Recently my husband and I threw a 16th birthday party for our twin godsons and I really saw this as my opportunity to shine and dazzle the teens with my abilities to relate…..I had the focus of a Jedi.
As soon as we got to the party, my switch flipped on. I liked my outfit, felt hip with the current slang, and knew my dance moves were white hot. I tried to ease in slowly by floating around, eaves-dropping on private conversations, and picking out those attendees I thought were most likely to let me chillax with them. Unfortunately, my subtle moves were getting me nowhere so I decided to go full-throttle the rest of the party and just cram my big Gladys Kravitz mug smack in the middle of things…I was running out of time.
I sat down with six girls and said, “What it is ladies. This party rolls deep, doesn’t it? It’s a real banger.” All I heard were crickets. Whatever. I decided just to stay seated and listen to their chit chat—maybe I could just hang with them. One by one and two by two they left the table as I sat alone munching my chips. WTF?
I decided to head to the ping pong table where one boy was dominating the game and after watching him school his opponents I offered, “You’re killing it, shorty! You are fresh to death.” Again nothing. (Insert sound of Chinese gong here)
I was starting to sweat. My last chance was going to be the dance floor and I had to represent. I went in the bathroom, looked in the mirror, and told myself how awesome I was. Right on! I’m ready.
When I came back outside the dancing had begun. I muscled my way through the crowd to the middle of the circle and began to Roger Rabbit. I was on fire until my wedge heel turned and I almost broke my ankle. Dammit! I closed my eyes and decided just to free dance…puhleeze, I could keep a beat better than these posers. When I opened my eyes, I was on the outside of the circle. I had been pushed and shoved and squeezed out while grooving and hadn’t even felt it. I had never felt so defeated in my life. This was such bullshit. I left feeling like a loser. And every bit of 42 years old.
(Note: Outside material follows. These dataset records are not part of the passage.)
(** * story_weaver: the story progression and visual-continuity engine

    A shallow embedding of [backend/main.py].  Python values are modelled as
    the code uses them: [str] as byte strings holding UTF-8, [int] as [Z],
    [Optional[T]] as [option T], the dict returned by [json.loads] as a JSON
    value whose objects are association lists, and the collaborators (the
    text capability, the image capability, the local image directory, the
    clock) as a read-only [world] of replies plus a [state] that records every
    call made, every delay slept and every file written. *)

From Stdlib Require Import ZArith List String Ascii Bool Lia.
From Stdlib Require Import DecimalString.
Import ListNotations.

Open Scope string_scope.
Open Scope Z_scope.

(** ** Python strings *)

Definition nl : string := String (ascii_of_nat 10) EmptyString.
Definition dq : string := String (ascii_of_nat 34) EmptyString.

(** [bool(s)] for a [str]. *)
Definition str_truthy (s : string) : bool :=
  match s with
  | EmptyString => false
  | String _ _ => true
  end.

(** [bool(o)] for an [Optional[str]]: [None] and the empty string are falsy. *)
Definition opt_truthy (o : option string) : bool :=
  match o with
  | Some s => str_truthy s
  | None => false
  end.

(** [str(n)] for an [int]. *)
Definition str_of_int (n : Z) : string := NilZero.string_of_int (Z.to_int n).

(** [s == o] for a [str] and an [Optional[str]]. *)
Definition str_eq_opt (s : string) (o : option string) : bool :=
  match o with
  | Some s' => String.eqb s s'
  | None => false
  end.

(** [f"{o}"] for an [Optional[str]]. *)
Definition fmt_opt (o : option string) : string :=
  match o with
  | Some s => s
  | None => "None"
  end.

(** *** Whitespace and [str.strip]

    [str.strip()] removes the code points for which [str.isspace] holds:
    U+0009..U+000D, U+001C..U+0020, U+0085, U+00A0, U+1680, U+2000..U+200A,
    U+2028, U+2029, U+202F, U+205F and U+3000.  On the UTF-8 bytes these are
    one, two or three byte sequences. *)

Definition byte_in (lo hi : N) (c : ascii) : bool :=
  (N.leb lo (N_of_ascii c) && N.leb (N_of_ascii c) hi)%bool.

Definition space1 (a : ascii) : bool := byte_in 9 13 a || byte_in 28 32 a.

Definition space2 (a b : ascii) : bool :=
  byte_in 194 194 a && (byte_in 133 133 b || byte_in 160 160 b).

Definition space3 (a b c : ascii) : bool :=
  (byte_in 225 225 a && byte_in 154 154 b && byte_in 128 128 c)
  || (byte_in 226 226 a && byte_in 128 128 b
      && (byte_in 128 138 c || byte_in 168 169 c || byte_in 175 175 c))
  || (byte_in 226 226 a && byte_in 129 129 b && byte_in 159 159 c)
  || (byte_in 227 227 a && byte_in 128 128 b && byte_in 128 128 c).

Fixpoint lstrip (s : string) : string :=
  match s with
  | EmptyString => EmptyString
  | String a r =>
      if space1 a then lstrip r
      else
        match r with
        | EmptyString => s
        | String b r' =>
            if space2 a b then lstrip r'
            else
              match r' with
              | EmptyString => s
              | String c r'' => if space3 a b c then lstrip r'' else s
              end
        end
  end.

(** The same scan from the right end, on the reversed byte list. *)
Fixpoint rstrip_rev (l : list ascii) : list ascii :=
  match l with
  | [] => []
  | a :: r =>
      if space1 a then rstrip_rev r
      else
        match r with
        | [] => l
        | b :: r' =>
            if space2 b a then rstrip_rev r'
            else
              match r' with
              | [] => l
              | c :: r'' => if space3 c b a then rstrip_rev r'' else l
              end
        end
  end.

Definition rstrip (s : string) : string :=
  string_of_list_ascii (rev (rstrip_rev (rev (list_ascii_of_string s)))).

Definition strip (s : string) : string := rstrip (lstrip s).

(** [os.path.basename] on a POSIX path: what follows the last slash. *)
Fixpoint has_slash (s : string) : bool :=
  match s with
  | EmptyString => false
  | String c r => Ascii.eqb c "/" || has_slash r
  end.

Fixpoint basename (s : string) : string :=
  match s with
  | EmptyString => EmptyString
  | String c r =>
      if has_slash r then basename r
      else if Ascii.eqb c "/" then r else s
  end.

(** ** JSON values, as [json.loads] returns them

    A JSON object becomes a Python dict; it is kept as an association list in
    which the first binding of a key is the live one, so that an item
    assignment is a cons. *)

#[local] Set Warnings "-register-all".

Inductive json :=
| JNull
| JBool (b : bool)
| JInt (n : Z)
| JFloat (mantissa exponent : Z)
| JStr (s : string)
| JArr (items : list json)
| JObj (fields : list (string * json)).

Definition dict := list (string * json).

Fixpoint dict_get (d : dict) (key : string) : option json :=
  match d with
  | [] => None
  | (k, v) :: rest => if String.eqb k key then Some v else dict_get rest key
  end.

Definition dict_set (d : dict) (key : string) (v : json) : dict :=
  (key, v) :: d.

(** ** Exceptions and results *)

Inductive exn :=
| ValueError (msg : string)
| KeyError (key : string)
| TypeError
| OverflowError
| OSError
| ValidationError (msg : string)
| HTTPException (status_code : Z) (detail : string)
| ServiceError (msg : string)
| JSONDecodeError (msg : string)
| UnboundLocalError (name : string).

Inductive result (A : Type) :=
| Ret (a : A)
| Raise (e : exn).

Arguments Ret {A} a.
Arguments Raise {A} e.

(** ** The collaborators *)

Definition bytes := string.

(** A decoded picture (a [PIL.Image]); it is kept as the bytes it was opened
    from.  An [Image] object defines neither [__bool__] nor [__len__], so it
    is always truthy: [if img] on an [Optional[Image]] tests for [None]. *)
Definition image := bytes.

(** One entry of the untyped [contents] list handed to a capability. *)
Inductive part :=
| TextPart (text : string)
| ImagePart (img : image).

Inductive text_reply :=
| TextRaises (e : exn)          (* the call, or reading its text, raised *)
| TextNotJson (raw : string)    (* json.loads raises JSONDecodeError *)
| TextJson (value : json).      (* json.loads returns this value *)

Inductive image_reply :=
| ImageRaises (e : exn)                 (* the call or the walk to [parts] raised *)
| ImageParts (inline_data : list (option bytes)).

Inductive entry :=
| Directory
| File (content : bytes).

Record world := {
  BASE_URL : string;
  (** [gemini-2.5-flash] on a contents list *)
  text_model : list part -> text_reply;
  (** [gemini-2.5-flash-image-preview]: the reply to the n-th call made *)
  image_model : nat -> list part -> image_reply;
  (** [Image.open] on a byte string: does it identify a picture *)
  identifies : bytes -> bool;
  (** does [image.save] to this path raise *)
  save_raises : string -> bool;
  (** the n-th token [uuid.uuid4()] draws, as printed *)
  uuid4 : nat -> string;
  (** [base64.b64decode]; [None] when it raises *)
  b64decode : string -> option bytes;
  (** [str(v)] of a JSON value that is not a string *)
  str_of_json : json -> string;
  (** the PNG file [image.save] writes for a picture *)
  png_bytes : image -> bytes;
  (** a PNG file that [image.save] wrote opens as a picture *)
  png_opens : forall img, identifies (png_bytes img) = true
}.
Later that night, after icing my ankle and taking a buttload of Tylenol, I received a text from my godsons that read: “Aunt Kelly and Uncle Brett, thank you so much for the party—it was off-the hook…… And Aunt Kelly, everyone thought you were so cool!”
That night I slept better than I had in weeks……
Ha!! Great party. Maybe instead of dancing you need to act like your back at the topless beach. I'm SURE this will work with the teenagers :-). you rock!